Lemma futures_step script w t w' ts :
  world_ok w → exec_spec script w t w' ts → futures_ok w → futures_ok w'.
Proof.
  intros [Hin _] Hex Hf.
  destruct Hex; repeat match goal with H : held _ _ _ |- _ => destruct H as [Hi Hs] end;
    try (by eapply futures_same);
    try (by eapply futures_fresh).
  - eapply futures_kept; [done..|done|]. by rewrite !is_down_live.
  - eapply futures_move; [done..|]. apply release_senders; [by eapply Hin|done].
  - eapply futures_move; [done..|]. right. by rewrite is_down_live.
  - eapply futures_move; [done..|]. right. by rewrite is_down_live.
  - eapply futures_kept; [done..|done|]. by rewrite !is_down_live.
  - eapply futures_kept; [done..|done|]. by rewrite !is_down_live.
  - eapply (futures_issue _ _ i inn inn); [done..|]. by rewrite is_down_live, H0.
  - eapply (futures_issue _ _ i inn); [done..| |]; rewrite !is_down_live by done;
      [done|by rewrite H0].
  - assert (i ≠ c) by congruence.
    eapply (futures_kept (set_inner w c Inner_new) _ i inn); [by eapply futures_fresh| |done..|];
      [simpl; by rewrite lookup_insert_ne|]. by rewrite !is_down_live.
  - eapply futures_kept; [done..|done|]. by rewrite !is_down_live.
Qed.
End futures.

(** ** Termination *)

Section termination.
Context (script : nat → list op).
(** A weight for the callers' callbacks: the script of each weighs no more than it,
    so that no callback registers itself again, directly or not. *)
Context (wt : nat → nat).
(** Reading a frame that has arrived, from any number of its bytes on. *)
Lemma run_read_loop fuel : ∀ max_size F f rest buf len sent,
  let n := Z.of_nat (length F) in
  parse_frame_ crc16 crc32 F max_size = Done (Ok (f, n)) →
  n ≤ max_size → n ≤ K_MAX_HANDSHAKE_FRAME →
  Z.of_nat (length buf) = K_MAX_HANDSHAKE_FRAME → 0 ≤ len ≤ n →
  take (Z.to_nat len) buf = take (Z.to_nat len) F → n - len < Z.of_nat fuel →
  run (read_frame_loop (WE := WE) rtag crc16 crc32 fuel max_size buf len)
    (drop (Z.to_nat len) F ++ rest) sent = Finished (Ok f) rest sent.
Proof.
  induction fuel as [|fuel IH]; intros max_size F f rest buf len sent n Hp Hm H64 Hb Hl Ht Hf;
    [lia|]. simpl. rewrite Ht. unfold K_MAX_HANDSHAKE_FRAME in *.
  destruct (parse_frame_cut crc16 crc32 (Z.to_nat len) F max_size _ ltac:(lia) Hp)
    as [Hc|(need & Hc & Hneed & Hle)]; rewrite Hc; simpl.
  - assert (len = n) as ->.
    { destruct (parse_frame_answer crc16 crc32 (take (Z.to_nat len) F) max_size)
        as (r & Hr & Hs). rewrite Hc in Hr. injection Hr as <-.
      rewrite length_take in Hs. lia. }
    rewrite drop_ge by lia. done.
  - specialize (Hle f n eq_refl).
    replace (Z.min max_size 64 <? need) with false by lia.
    rewrite sub_slice_Ret by lia. simpl.
    set (out := take (Z.to_nat (need - len)) (drop (Z.to_nat len) buf)).
    assert (Hout : length out = Z.to_nat (need - len))
      by (unfold out; rewrite length_take, length_drop; lia).
    set (bs := take (Z.to_nat (need - len)) (drop (Z.to_nat len) F)).
    assert (Hbs : length bs = length out)
      by (unfold bs; rewrite length_take, length_drop; lia).
    replace (drop (Z.to_nat len) F ++ rest) with (bs ++ (drop (Z.to_nat need) F ++ rest)).
    2: { rewrite app_assoc. f_equal. unfold bs.
         rewrite <- (take_drop (Z.to_nat (need - len)) (drop (Z.to_nat len) F)) at 2.
         f_equal. rewrite drop_drop. f_equal. lia. }
    erewrite run_bind_finished; [|apply run_read_exact; [done|unfold USIZE_MAX; lia]].
    simpl. apply IH; try (done || lia).
    + by rewrite length_inserts.
    + rewrite list_inserts_split by lia. rewrite Ht.
      rewrite app_assoc, take_app_length' by (rewrite length_app, length_take; lia).
      unfold bs. rewrite take_take_drop. f_equal. lia.
Qed.

Lemma run_read_frame max_size m values rest sent :
  is_magic m → length values = 4%nat → Forall value_ok values → 43 ≤ max_size →
  run (read_frame max_size) (frame_bytes crc16 m values ++ rest) sent =
    Finished (Ok (mkFrame m (entries_of 0 values))) rest sent.
Proof.
  intros Hm Hlen Hok Hmax.
  pose proof (length_frame_bytes crc16 m values (is_magic_length m Hm)) as Hfl.
  rewrite Hlen in Hfl.
  pose proof (run_read_loop 65 max_size (frame_bytes crc16 m values)
                (mkFrame m (entries_of 0 values)) rest zero_frame 0 sent) as Hr.
  rewrite drop_0 in Hr. apply Hr; unfold K_MAX_HANDSHAKE_FRAME; try done; try lia.
  rewrite <- (app_nil_r (frame_bytes crc16 m values)) at 1.
  apply parse_frame_bytes; (done || lia).
Qed.

Lemma run_read_frame_all max_size m values sent :
  is_magic m → length values = 4%nat → Forall value_ok values → 43 ≤ max_size →
  run (read_frame max_size) (frame_bytes crc16 m values) sent =
    Finished (Ok (mkFrame m (entries_of 0 values))) [] sent.
Proof.
  intros. rewrite <- (app_nil_r (frame_bytes crc16 m values)). by apply run_read_frame.
Qed.

(** A frame read with nothing arrived waits, and stays where it is. *)
Lemma run_read_frame_waits max_size sent :
  43 ≤ max_size →
  run (read_frame max_size) [] sent = Waiting (read_frame max_size) [] sent.
Proof.
  intros Hmax.
  destruct (read_loop_first (WE := WE) rtag crc16 crc32 64 max_size ltac:(lia)) as (k & Hk & _).
  unfold read_frame_async_. rewrite Hk. simpl.
  rewrite (grant_exact 4 (Range 4 5)) by done. done.
Qed.

Lemma run_write_frame m values input sent :
  length m = 4%nat → length values = 4%nat →
  run (write_frame m values) input sent =
    Finished (Ok ()) input (sent ++ frame_bytes crc16 m values).
Proof.
  intros Hm Hlen. pose proof (length_frame_bytes crc16 m values Hm) as Hfl.
  rewrite Hlen in Hfl. unfold write_frame_async_.
  rewrite build_frame_bytes by done. cbn zeta.
  destruct (Nat.ltb_spec (length zero_frame) (length (frame_bytes crc16 m values)))
    as [Hlt|_]; [change (length zero_frame) with 64%nat in Hlt; lia|].
  set (F := frame_bytes crc16 m values) in *.
  destruct (exactly_pos (Z.of_nat (length F))) as [d Hd]; [unfold USIZE_MAX; lia|].
  rewrite Hd. simpl. pose proof (room_exact _ _ Hd).
  replace (Z.min (t_room d) (Z.of_nat (length F))) with (Z.of_nat (length F)) by lia.
  by rewrite Z.eqb_refl, Nat2Z.id, take_app_length.
Qed.
End exact.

▶ _REQUIREMENT_: Check each line above for the string "fuel" and copy every line that has it.

▶ _RESULT_:
Lemma run_read_loop fuel : ∀ max_size F f rest buf len sent,
  take (Z.to_nat len) buf = take (Z.to_nat len) F → n - len < Z.of_nat fuel →
  run (read_frame_loop (WE := WE) rtag crc16 crc32 fuel max_size buf len)
  induction fuel as [|fuel IH]; intros max_size F f rest buf len sent n Hp Hm H64 Hb Hl Ht Hf;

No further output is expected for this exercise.